(Stored items)
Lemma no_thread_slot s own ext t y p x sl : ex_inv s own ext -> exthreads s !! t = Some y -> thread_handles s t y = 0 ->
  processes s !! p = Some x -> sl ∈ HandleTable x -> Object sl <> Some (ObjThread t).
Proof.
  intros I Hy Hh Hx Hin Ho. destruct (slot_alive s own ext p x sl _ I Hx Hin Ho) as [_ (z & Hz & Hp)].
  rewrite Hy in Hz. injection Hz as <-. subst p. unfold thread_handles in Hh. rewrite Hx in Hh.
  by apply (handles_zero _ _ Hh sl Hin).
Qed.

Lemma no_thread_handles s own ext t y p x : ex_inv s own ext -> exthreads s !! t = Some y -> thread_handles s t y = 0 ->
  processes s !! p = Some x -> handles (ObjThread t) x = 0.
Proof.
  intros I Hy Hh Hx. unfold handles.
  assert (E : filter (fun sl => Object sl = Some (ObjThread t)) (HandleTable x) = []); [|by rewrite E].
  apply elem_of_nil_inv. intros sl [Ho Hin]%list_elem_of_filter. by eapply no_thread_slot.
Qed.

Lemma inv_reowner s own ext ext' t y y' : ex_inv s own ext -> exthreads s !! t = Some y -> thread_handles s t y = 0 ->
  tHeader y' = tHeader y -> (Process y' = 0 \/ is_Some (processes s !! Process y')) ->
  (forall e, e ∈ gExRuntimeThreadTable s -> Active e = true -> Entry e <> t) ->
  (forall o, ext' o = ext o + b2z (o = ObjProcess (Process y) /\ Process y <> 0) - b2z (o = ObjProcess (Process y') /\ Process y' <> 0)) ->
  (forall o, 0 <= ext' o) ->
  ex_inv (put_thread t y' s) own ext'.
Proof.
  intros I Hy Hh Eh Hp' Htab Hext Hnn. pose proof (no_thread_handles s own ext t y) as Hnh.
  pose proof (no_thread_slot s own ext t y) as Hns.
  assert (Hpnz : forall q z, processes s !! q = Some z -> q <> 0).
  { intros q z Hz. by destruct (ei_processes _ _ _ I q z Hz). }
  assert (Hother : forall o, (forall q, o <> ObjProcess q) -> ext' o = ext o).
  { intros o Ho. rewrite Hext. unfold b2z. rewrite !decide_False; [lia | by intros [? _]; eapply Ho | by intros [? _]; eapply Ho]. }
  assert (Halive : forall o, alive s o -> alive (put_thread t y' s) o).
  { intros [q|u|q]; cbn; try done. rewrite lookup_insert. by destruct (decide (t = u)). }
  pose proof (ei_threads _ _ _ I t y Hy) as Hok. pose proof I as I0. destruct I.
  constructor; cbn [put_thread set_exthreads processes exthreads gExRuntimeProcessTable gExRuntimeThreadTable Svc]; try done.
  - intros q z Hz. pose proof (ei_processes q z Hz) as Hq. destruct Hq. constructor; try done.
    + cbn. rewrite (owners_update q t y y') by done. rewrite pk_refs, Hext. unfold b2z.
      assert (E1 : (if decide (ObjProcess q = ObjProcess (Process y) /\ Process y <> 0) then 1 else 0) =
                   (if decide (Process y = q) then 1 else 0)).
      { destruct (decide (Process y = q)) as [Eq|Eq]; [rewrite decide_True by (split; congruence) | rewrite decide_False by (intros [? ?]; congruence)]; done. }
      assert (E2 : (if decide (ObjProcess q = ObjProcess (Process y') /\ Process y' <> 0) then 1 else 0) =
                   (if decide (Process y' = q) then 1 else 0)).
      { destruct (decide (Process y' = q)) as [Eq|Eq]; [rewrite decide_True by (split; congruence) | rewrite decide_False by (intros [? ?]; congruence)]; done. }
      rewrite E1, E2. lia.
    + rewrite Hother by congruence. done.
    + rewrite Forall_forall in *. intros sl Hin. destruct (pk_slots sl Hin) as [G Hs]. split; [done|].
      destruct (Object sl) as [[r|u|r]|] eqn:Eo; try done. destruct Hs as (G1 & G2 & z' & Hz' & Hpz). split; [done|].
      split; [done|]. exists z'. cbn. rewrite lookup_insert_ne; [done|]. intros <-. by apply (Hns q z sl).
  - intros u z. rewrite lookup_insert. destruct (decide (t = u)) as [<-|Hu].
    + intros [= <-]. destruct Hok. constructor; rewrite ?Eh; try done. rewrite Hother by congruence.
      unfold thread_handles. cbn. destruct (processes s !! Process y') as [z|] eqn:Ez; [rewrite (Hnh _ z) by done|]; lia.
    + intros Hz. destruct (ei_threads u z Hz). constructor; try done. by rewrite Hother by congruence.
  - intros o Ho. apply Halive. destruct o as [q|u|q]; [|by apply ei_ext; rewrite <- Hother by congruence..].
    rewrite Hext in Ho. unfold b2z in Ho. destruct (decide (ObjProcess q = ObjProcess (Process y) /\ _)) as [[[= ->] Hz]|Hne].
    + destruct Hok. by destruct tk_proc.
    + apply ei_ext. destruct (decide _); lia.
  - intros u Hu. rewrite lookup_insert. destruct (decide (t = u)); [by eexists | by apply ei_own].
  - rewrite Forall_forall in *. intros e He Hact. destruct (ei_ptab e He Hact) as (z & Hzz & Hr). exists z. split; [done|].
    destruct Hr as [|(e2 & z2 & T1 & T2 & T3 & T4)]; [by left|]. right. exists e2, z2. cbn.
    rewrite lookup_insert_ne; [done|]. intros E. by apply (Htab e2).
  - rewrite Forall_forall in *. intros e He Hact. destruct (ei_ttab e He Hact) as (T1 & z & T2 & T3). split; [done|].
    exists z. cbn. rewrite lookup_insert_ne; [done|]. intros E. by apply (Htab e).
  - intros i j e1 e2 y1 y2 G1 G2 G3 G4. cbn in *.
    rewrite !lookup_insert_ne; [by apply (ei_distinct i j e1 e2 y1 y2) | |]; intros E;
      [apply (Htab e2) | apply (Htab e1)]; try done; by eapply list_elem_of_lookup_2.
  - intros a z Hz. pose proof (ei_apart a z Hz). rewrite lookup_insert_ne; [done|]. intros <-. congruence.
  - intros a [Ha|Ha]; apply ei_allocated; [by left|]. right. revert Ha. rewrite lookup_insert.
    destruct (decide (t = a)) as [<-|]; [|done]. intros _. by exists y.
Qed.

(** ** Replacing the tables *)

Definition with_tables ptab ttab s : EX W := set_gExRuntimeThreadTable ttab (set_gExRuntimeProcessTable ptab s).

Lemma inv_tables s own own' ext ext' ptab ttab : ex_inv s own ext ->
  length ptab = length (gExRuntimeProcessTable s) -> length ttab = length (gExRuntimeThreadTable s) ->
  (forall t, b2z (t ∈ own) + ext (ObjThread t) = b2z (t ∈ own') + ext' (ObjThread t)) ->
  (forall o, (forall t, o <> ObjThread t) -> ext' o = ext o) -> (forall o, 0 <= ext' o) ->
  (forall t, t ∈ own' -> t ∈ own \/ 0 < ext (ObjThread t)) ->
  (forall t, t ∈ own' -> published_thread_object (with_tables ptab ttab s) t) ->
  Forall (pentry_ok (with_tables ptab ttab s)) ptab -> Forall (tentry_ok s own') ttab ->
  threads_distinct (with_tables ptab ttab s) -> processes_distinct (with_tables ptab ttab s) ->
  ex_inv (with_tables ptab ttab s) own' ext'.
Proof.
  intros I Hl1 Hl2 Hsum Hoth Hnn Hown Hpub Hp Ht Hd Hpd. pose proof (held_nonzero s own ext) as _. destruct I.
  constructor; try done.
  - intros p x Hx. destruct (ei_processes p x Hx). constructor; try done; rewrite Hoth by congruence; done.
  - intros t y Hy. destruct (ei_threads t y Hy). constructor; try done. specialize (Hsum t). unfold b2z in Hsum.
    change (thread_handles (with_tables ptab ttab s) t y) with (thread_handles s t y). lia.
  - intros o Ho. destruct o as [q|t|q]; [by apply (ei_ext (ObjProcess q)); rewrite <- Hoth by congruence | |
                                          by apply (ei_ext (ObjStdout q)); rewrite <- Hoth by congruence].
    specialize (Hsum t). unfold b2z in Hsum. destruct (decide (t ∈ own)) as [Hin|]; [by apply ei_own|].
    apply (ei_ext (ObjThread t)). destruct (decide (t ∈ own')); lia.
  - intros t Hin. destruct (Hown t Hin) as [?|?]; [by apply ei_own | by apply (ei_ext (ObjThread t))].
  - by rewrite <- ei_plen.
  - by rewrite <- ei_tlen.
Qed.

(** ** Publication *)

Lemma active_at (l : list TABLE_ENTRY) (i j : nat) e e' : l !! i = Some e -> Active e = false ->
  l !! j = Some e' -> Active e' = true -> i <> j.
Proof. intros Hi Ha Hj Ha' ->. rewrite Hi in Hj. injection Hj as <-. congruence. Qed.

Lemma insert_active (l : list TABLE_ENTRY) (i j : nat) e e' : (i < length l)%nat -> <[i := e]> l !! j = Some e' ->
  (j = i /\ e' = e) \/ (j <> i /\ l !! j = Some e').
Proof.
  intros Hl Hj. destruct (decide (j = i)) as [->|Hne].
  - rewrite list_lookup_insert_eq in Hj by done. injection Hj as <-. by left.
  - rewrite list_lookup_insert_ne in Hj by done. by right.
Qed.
--
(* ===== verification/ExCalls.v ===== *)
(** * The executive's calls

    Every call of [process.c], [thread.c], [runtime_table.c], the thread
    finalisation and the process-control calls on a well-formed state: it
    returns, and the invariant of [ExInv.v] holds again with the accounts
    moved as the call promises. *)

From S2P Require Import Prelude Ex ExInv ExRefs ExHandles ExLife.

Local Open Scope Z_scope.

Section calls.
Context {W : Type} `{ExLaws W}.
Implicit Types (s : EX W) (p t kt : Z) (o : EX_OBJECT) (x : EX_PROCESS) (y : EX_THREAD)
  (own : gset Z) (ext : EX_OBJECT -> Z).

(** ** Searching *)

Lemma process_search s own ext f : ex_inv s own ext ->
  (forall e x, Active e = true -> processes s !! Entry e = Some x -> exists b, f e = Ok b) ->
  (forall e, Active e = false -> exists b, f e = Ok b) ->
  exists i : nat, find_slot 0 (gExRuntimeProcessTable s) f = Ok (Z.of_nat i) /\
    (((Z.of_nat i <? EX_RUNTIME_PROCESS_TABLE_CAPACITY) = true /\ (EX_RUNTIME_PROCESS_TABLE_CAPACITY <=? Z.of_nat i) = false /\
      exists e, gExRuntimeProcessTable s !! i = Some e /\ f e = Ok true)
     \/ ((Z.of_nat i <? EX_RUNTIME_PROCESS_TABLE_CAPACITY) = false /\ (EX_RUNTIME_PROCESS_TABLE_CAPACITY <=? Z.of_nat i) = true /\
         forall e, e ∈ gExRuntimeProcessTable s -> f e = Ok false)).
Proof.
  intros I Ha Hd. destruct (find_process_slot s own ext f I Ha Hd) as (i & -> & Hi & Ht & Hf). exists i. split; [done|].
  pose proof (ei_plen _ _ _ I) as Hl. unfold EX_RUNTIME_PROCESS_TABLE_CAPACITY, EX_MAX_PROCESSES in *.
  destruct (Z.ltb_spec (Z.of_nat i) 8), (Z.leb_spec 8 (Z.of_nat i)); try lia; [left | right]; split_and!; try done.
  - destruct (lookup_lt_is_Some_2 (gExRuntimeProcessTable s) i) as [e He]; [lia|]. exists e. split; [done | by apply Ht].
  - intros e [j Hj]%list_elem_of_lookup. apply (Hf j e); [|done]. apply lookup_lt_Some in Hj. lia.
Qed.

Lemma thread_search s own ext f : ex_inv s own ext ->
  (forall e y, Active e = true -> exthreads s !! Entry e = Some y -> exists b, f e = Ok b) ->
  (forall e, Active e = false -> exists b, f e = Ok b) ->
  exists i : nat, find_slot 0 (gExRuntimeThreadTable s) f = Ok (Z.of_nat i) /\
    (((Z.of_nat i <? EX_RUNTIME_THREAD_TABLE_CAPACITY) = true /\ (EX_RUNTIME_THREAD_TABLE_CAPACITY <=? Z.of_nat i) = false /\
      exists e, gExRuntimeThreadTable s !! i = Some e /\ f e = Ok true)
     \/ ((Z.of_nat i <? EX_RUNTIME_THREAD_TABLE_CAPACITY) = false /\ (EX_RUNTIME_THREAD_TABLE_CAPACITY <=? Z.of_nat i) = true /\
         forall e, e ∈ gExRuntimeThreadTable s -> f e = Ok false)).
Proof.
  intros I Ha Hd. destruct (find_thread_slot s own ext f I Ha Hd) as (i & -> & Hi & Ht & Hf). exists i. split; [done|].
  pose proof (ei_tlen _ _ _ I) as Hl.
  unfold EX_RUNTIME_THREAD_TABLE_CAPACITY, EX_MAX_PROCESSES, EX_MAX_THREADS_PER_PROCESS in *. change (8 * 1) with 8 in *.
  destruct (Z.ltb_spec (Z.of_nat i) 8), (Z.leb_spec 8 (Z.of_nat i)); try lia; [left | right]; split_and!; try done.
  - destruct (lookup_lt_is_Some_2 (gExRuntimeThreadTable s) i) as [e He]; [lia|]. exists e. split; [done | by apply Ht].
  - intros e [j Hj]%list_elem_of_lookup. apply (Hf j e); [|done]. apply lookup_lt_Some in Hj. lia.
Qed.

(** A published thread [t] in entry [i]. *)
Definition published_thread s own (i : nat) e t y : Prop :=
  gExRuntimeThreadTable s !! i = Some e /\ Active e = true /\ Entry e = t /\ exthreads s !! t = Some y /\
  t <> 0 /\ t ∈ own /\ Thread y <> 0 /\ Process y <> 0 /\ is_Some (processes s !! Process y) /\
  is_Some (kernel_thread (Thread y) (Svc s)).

# [PROBLEM TO WORK ON]
Please copy the lines above from the line with "rewrite Hy in" up to and including the line with "intros I Hy Hh Hx. unfold handles.", exactly as written and with nothing else.

# [SOLUTION FOR THIS TASK]
  rewrite Hy in Hz. injection Hz as <-. subst p. unfold thread_handles in Hh. rewrite Hx in Hh.
  by apply (handles_zero _ _ Hh sl Hin).
Qed.

Lemma no_thread_handles s own ext t y p x : ex_inv s own ext -> exthreads s !! t = Some y -> thread_handles s t y = 0 ->
  processes s !! p = Some x -> handles (ObjThread t) x = 0.
Proof.
  intros I Hy Hh Hx. unfold handles.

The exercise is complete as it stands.